═══ EXERCISE INPUTS
(** A run inside [Register] is the only one of its cluster that is not cancelled. *)
Lemma registering_run ls s i r :
  wirer_inv ls s → quiet s → runs s !! i = Some r → registering (r_pc r) →
  i ∉ cancelled s ∧ (spokes s !! r_name r = Some i ∨ handler s = HCancel i (r_name r)).
Proof.
  intros Hw [Hq _] Hi Hr. assert (i ∉ cancelled s) as Hc by (intros Hc; by apply (Hq i r Hi Hc)).
  split; [done|]. by apply (wi_run _ _ Hw).
Qed.

Lemma registering_unique ls s i j r q :
  wirer_inv ls s → quiet s → runs s !! i = Some r → runs s !! j = Some q → registering (r_pc r) →
  r_name q = r_name r → spokes s !! r_name r = Some j ∨ handler s = HCancel j (r_name r) → i = j.
Proof.
  intros Hw Hq Hi Hj Hr Hn Ho. destruct (registering_run ls s i r Hw Hq Hi Hr) as [_ Hio].
  assert (∀ k, spokes s !! r_name r = Some k → ∀ k', handler s ≠ HCancel k' (r_name r)) as Hx.
  { intros k Hk k' Hh. destruct (wi_spoke _ _ Hw _ _ Hk) as (_ & _ & Hd). by rewrite Hh in Hd. }
  destruct Hio as [H1|H1], Ho as [H2|H2]; try congruence; by destruct (Hx _ ltac:(eassumption) _ H1) ||
    by destruct (Hx _ ltac:(eassumption) _ H2).
Qed.

(** A bootstrap of a calm execution finds nothing registered for its cluster. *)
Lemma register_free ls s i r :
  wirer_inv ls s → quiet s → owned s → runs s !! i = Some r → r_pc r = RRegister →
  table s !! r_name r = None.
Proof.
  intros Hw Hq Ho Hi Hpc. destruct (table s !! r_name r) as [e|] eqn:E; [|done]. exfalso.
  destruct (registering_run ls s i r Hw Hq Hi) as [_ Hio]; [by rewrite Hpc|].
  destruct (ow_table _ Ho _ _ E) as [(j & q & Hj & Hq' & Hf)|Hh].
  - assert (r_name q = r_name r) as Hn.
    { destruct Hj as [Hj|Hj].
      - destruct (wi_spoke _ _ Hw _ _ Hj) as ((q' & Hq1 & Hq2 & _) & _). congruence.
      - destruct (wi_handler _ _ Hw _ _ Hj) as (q' & Hq1 & Hq2). congruence. }
    assert (i = j) as -> by (eapply registering_unique; try done; by rewrite Hpc).
    assert (q = r) as -> by congruence. by rewrite Hpc in Hf.
  - destruct Hio as [Hs|Hs]; [|congruence].
    destruct (wi_spoke _ _ Hw _ _ Hs) as (_ & _ & Hd). by rewrite Hh in Hd.
Qed.

(** Steps that leave the spokes, the event goroutine and the table alone. *)
Record owned_kept (s s' : sys) : Prop := {
  ok_spokes : spokes s' = spokes s;
  ok_handler : handler s' = handler s;
  ok_table : table s' = table s;
  ok_runs j r : runs s !! j = Some r → ∃ r', runs s' !! j = Some r' ∧ r_name r' = r_name r ∧
    (finished (r_pc r) → finished (r_pc r'));
  ok_run j r' : runs s' !! j = Some r' → ∃ r, runs s !! j = Some r ∧ r_name r' = r_name r ∧
    (∀ e, r_pc r' = RLaunch e → r_pc r = RLaunch e) ∧
    match r_pc r' with RStop _ | RDrain _ | RInsert => False | _ => True end;
  ok_heap e x' : heap s' !! e = Some x' → ∃ x, heap s !! e = Some x ∧ e_name x' = e_name x ∧
    (active x' → active x ∨ table s !! e_name x = Some e);
  ok_entry e x : heap s !! e = Some x → ∃ x', heap s' !! e = Some x' ∧ e_name x' = e_name x;
}.

Lemma owned_inv_kept s s' : owned s → owned_kept s s' → owned s'.
Proof.
  intros [H1 H2 H3 H4 H5] [K1 K2 K3 K4 K5 K6 K7]. split; rewrite ?K2 ?K3.
  - intros c e Hc. unfold owner. rewrite K1 K2.
    destruct (H1 c e Hc) as [(i & r & Hi & Hr & Hf)|?]; [left|by right].
    destruct (K4 i r Hr) as (r' & ? & _ & Hf'). eauto 6.
  - intros e x' (x & Hx & -> & Ha)%K6 Hx'. destruct (Ha Hx'); [by apply H2|by left].
  - intros i e r' (r & Hr & -> & Hl & _)%K5 Hpc. eapply H3; eauto.
  - intros i r' (r & _ & _ & _ & Hd)%K5. done.
  - intros e c (x & Hx & <-)%H5. by apply K7.
Qed.

(** Only the entry [e] changes. *)
Lemma owned_kept_upd e f s :
  owned s →
  (∀ x, heap s !! e = Some x → e_name (f x) = e_name x ∧
        (active (f x) → active x ∨ table s !! e_name x = Some e)) →
  owned_kept s (upd_entry e f s).
Proof.
  intros Ho Hf. split; simpl; try done.
  - eauto.
  - intros j r Hr. exists r. split_and!; [done..|]. by apply (ow_direct _ Ho j).
  - intros e' x' [[_ Hx]|(<- & x & Hx & ->)]%lookup_alter_inv; [eauto 10|].
    exists x. by destruct (Hf x Hx).
  - intros e' x Hx. rewrite list_lookup_alter. case_decide as Hd; [subst; rewrite Hx; simpl|eauto].
    eexists. split; [done|]. by destruct (Hf x Hx).
Qed.

(** Only run [i] moves. *)
Lemma owned_kept_pc i r r' s :
  owned s → runs s !! i = Some r → r_name r' = r_name r → (finished (r_pc r) → finished (r_pc r')) →
  match r_pc r' with RStop _ | RDrain _ | RInsert | RLaunch _ => False | _ => True end →
  owned_kept s (set_runs (<[i := r']> (runs s)) s).
Proof.
  intros Ho Hi Hn Hf Hpc. assert (i < length (runs s))%nat as Hlt by (by eapply lookup_lt_Some).
  split; simpl; try done.
  - intros j q Hq. destruct (decide (i = j)) as [<-|Hne].
    + exists r'. rewrite list_lookup_insert_eq //. assert (q = r) as -> by congruence. done.
    + exists q. by rewrite list_lookup_insert_ne.
  - intros j q [(<- & <- & _)|[Hne Hq]]%list_lookup_insert_Some.
    + exists r. split_and!; [done..|by intros e He; rewrite He in Hpc|]. by destruct (r_pc r').
    + exists q. split_and!; [done..|]. by apply (ow_direct _ Ho j).
  - eauto.
  - eauto.
Qed.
══════
> _TASK OBJECTIVE_
Among the lines of the data, which ones contain the word "RStop"? Show them.

> _YOUR SOLUTION_
    match r_pc r' with RStop _ | RDrain _ | RInsert => False | _ => True end;
  match r_pc r' with RStop _ | RDrain _ | RInsert | RLaunch _ => False | _ => True end →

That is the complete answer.